La presidenta de FUCI, Agustina Laguna, señaló que la principal conclusión de este informe es que «no se cubren» las expectativas de los consumidores. Así, destacó que la alta velocidad a la hora de emitir las condiciones de contratación de diversos productos complica su lectura y comprensión. El estudio revela que en el 34% de los casos es «prácticamente imposible» seguir el texto en la pantalla por su «excesiva» velocidad. Asimismo, casi la mitad de los anuncios llevan una velocidad media cuya lectura, en ocasiones, es «complicada», debido al exceso de información que contiene el mensaje.
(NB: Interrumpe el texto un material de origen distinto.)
(* ===== verification/Http1Parser.v ===== *)
(** * HTTP/1 request parser

    Model of [http_server/src/chttp_server_parser.c]: the limits the server
    puts on the bytes of a request before they reach the tokenizer, the
    callbacks that collect the request the tokenizer reports, the checks on its
    headers, and the loop that drives both.

    The tokenizer (llhttp), the URI parser and the string search of the vstr
    library are not part of the repository.  They are parameters: [ll_execute]
    runs the callbacks of this file on the state of the parser in an order of
    its choice; what it hands to a callback is the argument of an event.

    A C string is the list of its bytes without the terminator.  A header is a
    pair of pointers, into the header storage or to a string of its own. *)

From S2P Require Import Prelude HpackBuffer Router.

Module Http1Parser.
Import HpackBuffer Router.

Definition CHTTP_SERVER_REQUEST_LINE_OVERHEAD_BYTES : Z := 32.

Definition CR : Z := 13.
Definition LF : Z := 10.
Definition TAB : Z := 9.
Definition SPACE : Z := 32.

Inductive chttp_server_wire_phase :=
  | CHTTP_SERVER_WIRE_PREAMBLE
  | CHTTP_SERVER_WIRE_START_LINE
  | CHTTP_SERVER_WIRE_HEADERS
  | CHTTP_SERVER_WIRE_HEADERS_PENDING
  | CHTTP_SERVER_WIRE_FIXED_BODY
  | CHTTP_SERVER_WIRE_CHUNK_LINE
  | CHTTP_SERVER_WIRE_CHUNK_LINE_PENDING
  | CHTTP_SERVER_WIRE_CHUNK_BODY
  | CHTTP_SERVER_WIRE_CHUNK_BODY_END
  | CHTTP_SERVER_WIRE_TRAILERS
  | CHTTP_SERVER_WIRE_TRAILERS_PENDING.

#[export] Instance wire_phase_eq_dec : EqDecision chttp_server_wire_phase.
Proof. solve_decision. Defined.

(** ** The wire: what was read of the current message *)

Record wire_limits := {
  max_start_line_wire_bytes : Z;
  max_header_bytes : Z;
}.

Record wire := {
  start_line_wire_bytes : Z;
  header_wire_bytes : Z;
  wire_line_bytes : Z;
  chunk_body_remaining : Z;
  chunk_body_end_bytes : Z;
  wire_previous_was_cr : bool;
  wire_phase : chttp_server_wire_phase;
}.

#[export] Instance eta_wire : Eta wire :=
  fun w => Build_wire (start_line_wire_bytes w) (header_wire_bytes w) (wire_line_bytes w)
    (chunk_body_remaining w) (chunk_body_end_bytes w) (wire_previous_was_cr w) (wire_phase w).
#[export] Instance set_start_line_wire_bytes : Setter start_line_wire_bytes. Proof. mk_setter. Defined.
#[export] Instance set_header_wire_bytes : Setter header_wire_bytes. Proof. mk_setter. Defined.
#[export] Instance set_wire_line_bytes : Setter wire_line_bytes. Proof. mk_setter. Defined.
#[export] Instance set_chunk_body_remaining : Setter chunk_body_remaining. Proof. mk_setter. Defined.
#[export] Instance set_chunk_body_end_bytes : Setter chunk_body_end_bytes. Proof. mk_setter. Defined.
#[export] Instance set_wire_previous_was_cr : Setter wire_previous_was_cr. Proof. mk_setter. Defined.
#[export] Instance set_wire_phase : Setter wire_phase. Proof. mk_setter. Defined.

(** [chttp_server_parser_reset_wire] *)
Definition wire_start : wire :=
  {| start_line_wire_bytes := 0; header_wire_bytes := 0; wire_line_bytes := 0;
     chunk_body_remaining := 0; chunk_body_end_bytes := 0; wire_previous_was_cr := false;
     wire_phase := CHTTP_SERVER_WIRE_PREAMBLE |}.

(** The result of a scan: [*out_size], or the HTTP status to fail with. *)
Inductive scan_result :=
  | ScanOk (size : Z)
  | ScanFail (http_status : Z).

(** The string search of the vstr library: the first position of a byte. *)
Class VstrSearch := vstr_find_char : list Z -> Z -> option Z.

Section Scan.
Context {vstr : VstrSearch} (limits : wire_limits).

(** The branch of [scan_head] for the bytes before and in the start line. *)
Definition scan_start_byte (w : wire) (byte : Z) : wire + Z :=
  if max_start_line_wire_bytes limits <=? start_line_wire_bytes w then inr 400
  else
    let w := w <| start_line_wire_bytes := start_line_wire_bytes w + 1 |> in
    inl
      (if bool_decide (wire_phase w = CHTTP_SERVER_WIRE_PREAMBLE) then
         if negb (byte =? CR) && negb (byte =? LF) then
           w <| wire_phase := CHTTP_SERVER_WIRE_START_LINE |> <| wire_line_bytes := 1 |>
             <| wire_previous_was_cr := byte =? CR |>
         else w
       else
         let w := w <| wire_line_bytes := wire_line_bytes w + 1 |> in
         if wire_previous_was_cr w && (byte =? LF) then
           w <| wire_phase := CHTTP_SERVER_WIRE_HEADERS |> <| wire_line_bytes := 0 |>
             <| wire_previous_was_cr := false |>
         else w <| wire_previous_was_cr := byte =? CR |>).

(** One byte of the header lines, [true] when it ends the last of them. *)
Definition scan_line_byte (w : wire) (byte : Z) (pending : chttp_server_wire_phase) : wire * bool :=
  let w := w <| header_wire_bytes := header_wire_bytes w + 1 |>
             <| wire_line_bytes := wire_line_bytes w + 1 |> in
  if wire_previous_was_cr w && (byte =? LF) then
    if wire_line_bytes w =? 2 then (w <| wire_phase := pending |>, true)
    else (w <| wire_line_bytes := 0 |> <| wire_previous_was_cr := false |>, false)
  else (w <| wire_previous_was_cr := byte =? CR |>, false).

Definition in_start_line (w : wire) : bool :=
  bool_decide (wire_phase w = CHTTP_SERVER_WIRE_PREAMBLE) ||
  bool_decide (wire_phase w = CHTTP_SERVER_WIRE_START_LINE).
Mientras tanto, sólo en un 19% de los anuncios analizados la letra pequeña aparece en la pantalla lentamente, siendo «fácilmente» asimilado por el telespectador.
Coches y móviles
La FUCI ha constatado que los anunciantes que usan de una manera más frecuente la velocidad en la letra pequeña son los que ofrecen automóviles (27,4%), seguido de telefonía e Internet, servicios bancarios y créditos rápidos o reunificación de deudas. Por el contrario, los anunciantes de alimentación, comida rápida, seguros, inmobiliarias o juguetes, entre otros, utilizan una velocidad «adecuada».